Dataset entries
= = = = =
(* ===== verification/HelmProofs.v ===== *)
(** * Releases settle

    The reconciler of a release ([Dependencies.helm_Reconcile]) runs on the
    client of [HelmClient], which runs on Helm.  [cluster_with_helm] is that
    composition: a Helm call of the reconciler is a run of the client's
    operation, every other call goes to the rest of the cluster.  What is relied
    on of Helm is [HelmLaws]. *)
From S2P Require Import Prelude KubeTypes Libs ApiTypes Values Effects Utils Calls K8sUtil StatefulSets Acts Runs Dependencies HelmClient Examples.
From S2P Require Import StatefulSetProofs DependencyProofs.

Local Open Scope string_scope.
Local Open Scope list_scope.

(** ** Runs against a handler *)

Section After.
Context {S : Type} (h : handler S).

(** What holds of the state, the calls and the outcome that [p] ends with. *)
Definition after {A} (p : prog A) (s : S) (Q : S -> list event -> outcome A -> Prop) : Prop :=
  let '(s', tr, o) := run h p s in Q s' tr o.

Lemma after_mono {A} (p : prog A) s (Q Q' : S -> list event -> outcome A -> Prop) :
  (forall s' tr o, Q s' tr o -> Q' s' tr o) -> after p s Q -> after p s Q'.
Proof. unfold after. destruct (run h p s) as [[s' tr] o]. auto. Qed.

Lemma after_intro {A} (p : prog A) s (Q : S -> list event -> outcome A -> Prop) :
  (forall s' tr o, Q s' tr o) -> after p s Q.
Proof. unfold after. destruct (run h p s) as [[s' tr] o]. auto. Qed.

Lemma after_bind {A B} (p : prog A) (f : A -> prog B) : forall s Q,
  after p s (fun s' tr o =>
    match o with
    | ORet a => after (f a) s' (fun s'' tr' o' => Q s'' (tr ++ tr') o')
    | OFail e => Q s' tr (OFail e)
    | OPanic => Q s' tr OPanic
    end) -> after (p ≫= f) s Q.
Proof.
  intros s Q. unfold after. rewrite run_bind. destruct (run h p s) as [[s1 tr] [a|e|]]; [|done..].
  by destruct (run h (f a) s1) as [[s2 tr'] o].
Qed.

Lemma after_read {B} (r : kread B) s (Q : S -> list event -> outcome B -> Prop) :
  match h_read h r s with
  | inl e => Q s [Ev (Read r) (inl e)] (OFail (EKube e))
  | inr b => Q s [Ev (Read r) (inr b)] (ORet b)
  end -> after (read r) s Q.
Proof. unfold after. simpl. by destruct (h_read h r s). Qed.

Lemma after_write w s (Q : S -> list event -> outcome unit -> Prop) :
  (let '(x, s') := h_write h w s in
   match x with
   | inl e => Q s' [Ev (Write w) (inl e)] (OFail (EKube e))
   | inr b => Q s' [Ev (Write w) (inr b)] (ORet b)
   end) -> after (write w) s Q.
Proof. unfold after. simpl. by destruct (h_write h w s) as [[e|[]] s']. Qed.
= = = = =
● **Required work**:
Copy all the entries verbatim.

● **Response for this exercise**:
(* ===== verification/HelmProofs.v ===== *)
(** * Releases settle

    The reconciler of a release ([Dependencies.helm_Reconcile]) runs on the
    client of [HelmClient], which runs on Helm.  [cluster_with_helm] is that
    composition: a Helm call of the reconciler is a run of the client's
    operation, every other call goes to the rest of the cluster.  What is relied
    on of Helm is [HelmLaws]. *)
From S2P Require Import Prelude KubeTypes Libs ApiTypes Values Effects Utils Calls K8sUtil StatefulSets Acts Runs Dependencies HelmClient Examples.
From S2P Require Import StatefulSetProofs DependencyProofs.

Local Open Scope string_scope.
Local Open Scope list_scope.

(** ** Runs against a handler *)

Section After.
Context {S : Type} (h : handler S).

(** What holds of the state, the calls and the outcome that [p] ends with. *)
Definition after {A} (p : prog A) (s : S) (Q : S -> list event -> outcome A -> Prop) : Prop :=
  let '(s', tr, o) := run h p s in Q s' tr o.

Lemma after_mono {A} (p : prog A) s (Q Q' : S -> list event -> outcome A -> Prop) :
  (forall s' tr o, Q s' tr o -> Q' s' tr o) -> after p s Q -> after p s Q'.
Proof. unfold after. destruct (run h p s) as [[s' tr] o]. auto. Qed.

Lemma after_intro {A} (p : prog A) s (Q : S -> list event -> outcome A -> Prop) :
  (forall s' tr o, Q s' tr o) -> after p s Q.
Proof. unfold after. destruct (run h p s) as [[s' tr] o]. auto. Qed.

Lemma after_bind {A B} (p : prog A) (f : A -> prog B) : forall s Q,
  after p s (fun s' tr o =>
    match o with
    | ORet a => after (f a) s' (fun s'' tr' o' => Q s'' (tr ++ tr') o')
    | OFail e => Q s' tr (OFail e)
    | OPanic => Q s' tr OPanic
    end) -> after (p ≫= f) s Q.
Proof.
  intros s Q. unfold after. rewrite run_bind. destruct (run h p s) as [[s1 tr] [a|e|]]; [|done..].
  by destruct (run h (f a) s1) as [[s2 tr'] o].
Qed.

Lemma after_read {B} (r : kread B) s (Q : S -> list event -> outcome B -> Prop) :
  match h_read h r s with
  | inl e => Q s [Ev (Read r) (inl e)] (OFail (EKube e))
  | inr b => Q s [Ev (Read r) (inr b)] (ORet b)
  end -> after (read r) s Q.
Proof. unfold after. simpl. by destruct (h_read h r s). Qed.

Lemma after_write w s (Q : S -> list event -> outcome unit -> Prop) :
  (let '(x, s') := h_write h w s in
   match x with
   | inl e => Q s' [Ev (Write w) (inl e)] (OFail (EKube e))
   | inr b => Q s' [Ev (Write w) (inr b)] (ORet b)
   end) -> after (write w) s Q.
Proof. unfold after. simpl. by destruct (h_write h w s) as [[e|[]] s']. Qed.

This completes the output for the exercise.